╭──
Lemma parse_lists_spec st0 st CapList Hdr es1 es2 :
  cap_inv st0 st CapList Hdr es1 es2 [] →
  wp (parse_lists CapList Hdr) (parsed st0 st (device_caps (device st))) st.
Proof.
  intros Hi. unfold parse_lists. wp_seq. apply wp_read_config. intros Status hdr d1 Hr1. cbn beta iota.
  assert (Hi1 := cap_inv_device _ _ _ _ _ _ _ d1 Hi).
  destruct (RETURN_ERROR Status) eqn:He1.
  { eapply parsed_failed; [done..|]. right. eexists. by eapply caps_no_status. }
  destruct (Z.eqb_spec (Z.land (le16 hdr) EFI_PCI_STATUS_CAPABILITY) 0) as [Hno|Hcaps]; cbn [negb].
  { eapply (parse_extended_spec _ _ _ _ _ _ _ _ _ false); [done|done|]. cbn. by eapply caps_none. }
  wp_seq. apply wp_read_config. intros Status2 ptr d2 Hr2. cbn beta iota. cbn [device with_device] in Hr2.
  assert (Hi2 := cap_inv_device _ _ _ _ _ _ _ d2 Hi1).
  assert (Hcap := λ ds Status' dev', caps_some (device st) Status hdr d1 ds Status' dev' Hr1 He1 Hcaps).
  destruct (RETURN_ERROR Status2) eqn:He2.
  { eapply parsed_failed; [done..|]. right. eexists. by eapply Hcap, caps_no_pointer. }
  wp_seq. eapply wp_mono.
  { apply (normal_loop_spec 64 _ _ _ _ _ _ _ _ _ Hi2); [|cbn; lia|by apply land_lt|by apply land_aligned].
    intros x Hx. by apply elem_of_nil in Hx. }
  intros [[[Status3 CapList3] Hdr3] express] st3 (Hl3 & es1' & es2' & l3 & Hi3 & Hres). cbn beta iota.
  destruct (RETURN_ERROR Status3) eqn:He3.
  { eapply parsed_failed; [done|by rewrite Hl3|done|].
    destruct Hres as [?|(ds & _ & Hchain & _)]; [by left|right]. exists ds.
    eapply Hcap, caps_normal; [done..|by left]. }
  destruct Hres as [->|(ds & Hds & Hchain & Hex)]; [done|]. cbn in Hds. rewrite (Hex eq_refl).
  assert (Status3 = RETURN_SUCCESS) as -> by by eapply normal_status.
  eapply parse_extended_spec; [done|by rewrite Hl3|]. cbn [orb]. rewrite Hds.
  destruct (is_express ds) eqn:Hise.
  - intros es Status' dev' Hext. eapply Hcap, caps_express; [done..|]. rewrite <-Hds, <-list_fmap_compose. done.
  - eapply Hcap, caps_normal; [done..|by right].
Qed.

(** Nothing has been found yet. *)
Lemma cap_inv_start st0 c1 c2 st :
  nodes st = nodes st0 → caps st = caps st0 →
  contents (nodes st) c1 [] → contents (nodes st) c2 [] → cap_inv st0 st c1 c2 [] [] [].
Proof.
  intros Hn Hc H1 H2. split; cbn.
  - split; [done|constructor|done].
  - split; [done|constructor|done].
  - intros l1 x l2 Hl. by destruct l1.
  - intros x Hx. by apply elem_of_nil in Hx.
  - constructor.
  - constructor.
  - set_solver.
  - split; [set_solver|rewrite Hn; set_solver|by rewrite Hn].
  - intros p Hp. by apply elem_of_nil in Hp.
  - by rewrite Hc.
Qed.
╰──
Aim of the exercise
Return each line from the data where the string "Hcaps" can be found.

The answer
  destruct (Z.eqb_spec (Z.land (le16 hdr) EFI_PCI_STATUS_CAPABILITY) 0) as [Hno|Hcaps]; cbn [negb].
  assert (Hcap := λ ds Status' dev', caps_some (device st) Status hdr d1 ds Status' dev' Hr1 He1 Hcaps).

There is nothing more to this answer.